Slated to officially begin the last week in February is a drone-inspection program offered by Gulf Power Company.
PANAMA CITY BEACH — Gulf Power has taken to the sky in hopes of preventing power outages before they happen.
The regional utility company is slated to officially begin a drone-inspection program the last week in February.
The system, which will use drones equipped with both infrared and regular cameras, will service feeder lines from Panama City to Pensacola.
"It’s going to be safer, it’s going to be more efficient and it’s going to reduce the number of outages," said Gulf Power spokesman Gordon Paulus.
He said Gulf Power’s sister company, Florida Power & Light, has been using drone technology for a couple years in South Florida.
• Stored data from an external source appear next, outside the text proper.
(* ===== verification/Daemon.v ===== *)
(** * The daemon: ballotd/dispatch.c, session.c, control_plane.c and main.c

    One decoded request becomes one libballotbrain call and its out-parameters
    a response; the voter channel and the admin channel each admit their own
    operations.  Out-parameters are what the C caller's struct holds when the
    call returns, also when it returns an error. *)
From S2P Require Import Prelude CText Types Rows Sql Wire Server BrainDb Brain Htttp Codec.
Import Rows Sql Wire Server BrainDb Brain Htttp Codec.

Module Daemon.

Section Daemon.
Context `{R : Runner}.

(** ** Calls that write an out-parameter before they may still fail *)

(** [bb_join] up to [*out = election]. *)
Definition join_gates (election_id cert : cstr) : prog world bb_election_t :=
  let! election := load_election election_id in
  let! status := bb_verify_cert cert in
  match status with
  | BB_CERT_INVALID => throw BB_ERR_CERT_INVALID
  | BB_CERT_EXPIRED => throw BB_ERR_CERT_EXPIRED
  | BB_CERT_NOT_ELIGIBLE => throw BB_ERR_NOT_ELIGIBLE
  | BB_CERT_VALID =>
    if negb (bb_check_eligibility election cert) then
      log_not_eligible ($"join") election_id cert election ;! throw BB_ERR_NOT_ELIGIBLE
    else if negb (bool_decide (el_state election = BB_STATE_OPEN)) then
      log ($"[join] " ++ q election_id ++ $" is " ++ bb_state_str (el_state election) ++ $", not OPEN") ;!
      throw BB_ERR_NOT_OPEN
    else ret election
  end.

(** The status, [*out], [*out_has_ballot] and [*out_ballot_version]. *)
Definition join_out (election_id cert : cstr) (w : world) : bb_result_t * bb_election_t * Z * Z * world :=
  match join_gates election_id cert w with
  | (Err e, w1) => (e, zero_election, 0%Z, 0%Z, w1)
  | (Ok election, w1) =>
    match db_exec (cmd_with_cert cert (new_cmd BB_DB_GET_PRIOR_BALLOT election_id)) true w1 with
    | (Err e, w2) => (e, election, 0%Z, 0%Z, w2)
    | (Ok prior, w2) =>
      (BB_OK, election, (if res_found prior then 1 else 0)%Z, (if res_found prior then bh_version (res_row prior) else 0)%Z, w2)
    end
  end.

(** [record_ballot_locked] up to the read of the prior ballot: every gate. *)
Definition ballot_gates (election_id : cstr) (b : bb_ballot_t) : prog world (Z * bb_db_result_t) :=
  let! election := load_election election_id in
  match el_state election with
  | BB_STATE_CLOSED | BB_STATE_PUBLISHED => throw BB_ERR_CLOSED
  | BB_STATE_DRAFT => throw BB_ERR_NOT_OPEN
  | BB_STATE_OPEN =>
    if negb (bb_check_eligibility election (bl_cert_name b)) then
      log_not_eligible ($"cast") election_id (bl_cert_name b) election ;! throw BB_ERR_NOT_ELIGIBLE
    else
      log ($"[crypto] decrypt ballot (placeholder, nonce=" ++ bl_nonce b ++ $")") ;!
      let option_index := bb_decrypt_ballot b in
      if ((option_index <? 0)%Z || (el_option_count election <=? option_index)%Z) then
        throw BB_ERR_BAD_OPTION
      else
        let! seen := db_exec (cmd_with_nonce (bl_nonce b) (new_cmd BB_DB_NONCE_SEEN election_id)) true in
        if res_found seen then throw BB_ERR_REPLAY
        else
          let! prior := db_exec (cmd_with_cert (bl_cert_name b)
                                   (new_cmd BB_DB_GET_PRIOR_BALLOT election_id)) true in
          ret (option_index, prior)
  end.

(** The rest of it: the receipt goes to [out] first, then come the writes. *)
Definition ballot_writes (election_id : cstr) (b : bb_ballot_t) (option_index : Z) (prior : bb_db_result_t) (receipt : bb_receipt_t)
    (version : Z) : prog world bb_receipt_t :=
  log ($"[crypto] issue receipt v" ++ print_int version ++ $" -> " ++ rc_hash receipt ++ $" (placeholder)") ;!
  let row := mkHashRow (trunc BB_HASH_LEN (rc_hash receipt)) option_index version 0 in
  db_exec (cmd_with_row row (new_cmd BB_DB_APPEND_BALLOT election_id)) false ;!
  (if res_found prior then
     db_exec (cmd_with_hash (bh_hash (res_row prior)) (new_cmd BB_DB_MARK_SUPERSEDED election_id)) false ;! ret tt
   else ret tt) ;!
  db_exec (cmd_with_version version (cmd_with_hash (rc_hash receipt)
            (cmd_with_cert (bl_cert_name b) (new_cmd BB_DB_SET_OWNER election_id)))) false ;!
  db_exec (cmd_with_nonce (bl_nonce b) (new_cmd BB_DB_NONCE_MARK election_id)) false ;!
  ret receipt.

Definition next_ballot_version (prior : bb_db_result_t) : Z :=
  if res_found prior then i32 (bh_version (res_row prior) + 1) else 1%Z.

Definition ballot_out (election_id : cstr) (b : bb_ballot_t) (out : bb_receipt_t) (w : world) : res bb_receipt_t * bb_receipt_t * world :=
  match ballot_gates election_id b w with
  | (Err e, w1) => (Err e, out, w1)
  | (Ok (option_index, prior), w1) =>
    let version := next_ballot_version prior in
    let receipt := bb_issue_receipt b version in
    let '(r, w2) := ballot_writes election_id b option_index prior receipt version w1 in
    (r, receipt, w2)
  end.

(** [bb_record_ballot]'s attempt loop with [*out]. *)
Fixpoint record_loop_out (n : nat) (r : res bb_receipt_t) (election_id : cstr) (b : bb_ballot_t) (out : bb_receipt_t) (w : world)
    : res bb_receipt_t * bb_receipt_t * world :=
  match n with
  | O => (r, out, w)
  | S n' =>
    match bb_db_begin w with
    | (Err e, w1) => (Err e, out, w1)
    | (Ok _, w1) =>
      match ballot_out election_id b out w1 with
      | (Err BB_ERR_RETRY, out1, w2) => record_loop_out n' (Err BB_ERR_RETRY) election_id b out1 (bb_db_rollback w2)
      | (Err e, out1, w2) => (Err e, out1, bb_db_rollback w2)
      | (Ok receipt, out1, w2) =>
        match bb_db_commit w2 with
        | (Err BB_ERR_RETRY, w3) => record_loop_out n' (Err BB_ERR_RETRY) election_id b out1 w3
        | (Err e, w3) => (Err e, out1, w3)
        | (Ok _, w3) => (Ok receipt, out1, w3)
        end
      end
    end
  end.

Definition record_out (election_id : cstr) (b : bb_ballot_t) (w : world) : bb_result_t * bb_receipt_t * world :=
  let '(r, out, w1) := record_loop_out BB_TXN_ATTEMPTS (Err BB_ERR_DB) election_id b zero_receipt (bb_write_lock w) in
  (code_of r, out, bb_write_unlock w1).

(** ** dispatch.c *)

Definition answer_status (st : bb_result_t) : bcl_response_t := set_status st zero_resp.

Definition results_response (election_id : cstr) (r : res bb_results_t) : bcl_response_t :=
  match r with
  | Err e => answer_status e
  | Ok results =>
    set_election (set_el_id (trunc BB_ID_LEN election_id) (set_el_title (trunc BB_TITLE_LEN (rs_title results)) zero_election))
      (set_option_count (rs_option_count results) (set_tally (rs_tally results) (set_options (rs_options results)
      (set_hash_count (rs_hash_count results) (set_hashes (rs_hashes results) (answer_status BB_OK))))))
  end.

Definition id_response (id : cstr) : bcl_response_t :=
  set_election (set_el_id (trunc BB_ID_LEN id) zero_election) (answer_status BB_OK).

Definition ballotd_dispatch (req : bcl_request_t) (w : world) : bcl_response_t * world :=
  let id := cr_election_id req in
  match cr_op req with
  | BCL_CREATE =>
    match bb_create_election (cr_config req) id w with
    | (Ok new_id, w1) => (id_response new_id, w1)
    | (Err e, w1) => (answer_status e, w1)
    end
  | BCL_ADMIN_NEXT_ID => let '(new_id, w1) := bb_alloc_id w in (id_response new_id, w1)
  | BCL_OPEN => let '(r, w1) := bb_transition_state id BB_STATE_OPEN w in (answer_status (code_of r), w1)
  | BCL_CLOSE => let '(r, w1) := bb_transition_state id BB_STATE_CLOSED w in (answer_status (code_of r), w1)
  | BCL_PUBLISH => let '(r, w1) := bb_publish_results id w in (answer_status (code_of r), w1)
  | BCL_JOIN =>
    let '(st, election, has, version, w1) := join_out id (cr_cert_name req) w in
    (set_election election (set_has_prior has (set_prior_version version (answer_status st))), w1)
  | BCL_CAST | BCL_UPDATE =>
    let '(st, receipt, w1) := record_out id (cr_ballot req) w in
    (set_receipt receipt (answer_status st), w1)
  | BCL_RESULTS => let '(r, w1) := bb_get_results id (cr_cert_name req) w in (results_response id r, w1)
  | BCL_ADMIN_RESULTS => let '(r, w1) := bb_get_results_admin id w in (results_response id r, w1)
  | BCL_CHECK | BCL_ADMIN_CHECK =>
    match bb_lookup_hash id (cr_hash req) w with
    | (Ok (row, name), w1) =>
      (set_found 1%Z (set_found_option (bh_option_index row) (set_found_name name (answer_status BB_OK))), w1)
    | (Err e, w1) => (answer_status e, w1)
    end
  end.

(** ** session.c: the voter channel *)

Definition is_voter_op (op : bcl_op_t) : bool :=
  match op with BCL_JOIN | BCL_CAST | BCL_UPDATE | BCL_RESULTS | BCL_CHECK => true | _ => false end.

(** [session_reply_raw], [ctl_reply_raw]: a bare status, or nothing. *)
Definition reply_raw (date : option cstr) (status : Z) : option (list ascii) :=
  match htttp_serialize_response date (mkResponse status [] None 0) 512 with HOk out => Some out | HErr _ => None end.

Definition SESSION_MAX_FRAME : nat := Z.to_nat 65536.
Definition CTL_MAX_FRAME : nat := Z.to_nat 65536.

(** The socketpair to [admin_thread]. *)
Inductive admin_link := Alive | GoneBefore | GoneAfter.

(** The two [snprintf]s that overwrite the request's names. *)
Definition set_identity (cert_name : cstr) (req : bcl_request_t) : bcl_request_t :=
  let b := cr_ballot req in
  mkReq (cr_op req) (trunc BB_CERT_LEN cert_name) (cr_election_id req)
    (mkBallot (trunc BB_CERT_LEN cert_name) (bl_nonce b) (bl_payload b) (bl_payload_len b)) (cr_hash req) (cr_config req).

(** One frame of a session authenticated as [cert_name]: what is sent back, if
    anything, and the store behind it. *)
Definition handle_request (date : option cstr) (link : admin_link) (cert_name : cstr) (buf : list ascii) (w : world)
    : option (list ascii) * world :=
  match htttp_parse_request buf with
  | HErr _ => (reply_raw date 400, w)
  | HOk http =>
    match bcl_decode_request http with
    | None => (reply_raw date 400, w)
    | Some req =>
      if negb (is_voter_op (cr_op req)) then (reply_raw date 400, w)
      else
        match link with
        | GoneBefore => (None, w)
        | _ =>
          let '(resp, w1) := ballotd_dispatch (set_identity cert_name req) w in
          match link with
          | Alive => (bcl_encode_response date (cr_op req) resp SESSION_MAX_FRAME, w1)
          | _ => (None, w1)
          end
        end
    end
  end.

(** ** control_plane.c and main.c: the admin channel *)

Definition is_ctl_op (op : bcl_op_t) : bool :=
  match op with
  | BCL_CREATE | BCL_OPEN | BCL_CLOSE | BCL_PUBLISH | BCL_ADMIN_RESULTS | BCL_ADMIN_CHECK | BCL_ADMIN_NEXT_ID => true
  | _ => false
  end.

(** [handle_ctl_req] (main.c). *)
Definition handle_ctl_req (date : option cstr) (req : bcl_request_t) (w : world) : option (list ascii) * world :=
  let '(resp, w1) := ballotd_dispatch req w in
  (bcl_encode_response date (cr_op req) resp CTL_MAX_FRAME, w1).

(** [handle_conn] on a received frame; [notified] is the write to
    [admin_thread]'s pipe succeeding. *)
Definition handle_conn (date : option cstr) (notified : bool) (frame : list ascii) (w : world) : option (list ascii) * world :=
  match htttp_parse_request frame with
  | HErr _ => (reply_raw date 400, w)
  | HOk http =>
    match bcl_decode_request http with
    | None => (reply_raw date 400, w)
    | Some req =>
      if negb (is_ctl_op (cr_op req)) then (reply_raw date 400, w)
      else if notified then handle_ctl_req date req w
      else (reply_raw date 500, w)
    end
  end.

End Daemon.
End Daemon.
"We’re using their expertise to use these processes as well for our system," said Paulus, who added that drones can "point out potential problems (engineers can’t) see (with) the naked eye."
According to Paulus, temperatures increase within utility poles whenever there’s a crack in the system. He said this can lead to power outages and is one of the things drones will be able to detect.
"We can go and replace it before it breaks and knocks out the power," he said.
The program will run until June 1, the start of hurricane season, and then resume when it’s over Nov. 30.
The drones will also help Gulf Power with its storm-hardening program, which converts electrical equipment from wood to concrete poles.
In the future, the gadgets will also be equipped with image recognition that will allow crews to immediately detect issues, Paulus said.
"This is just another way to improve reliability, get the power back on faster and have fewer outages," he added.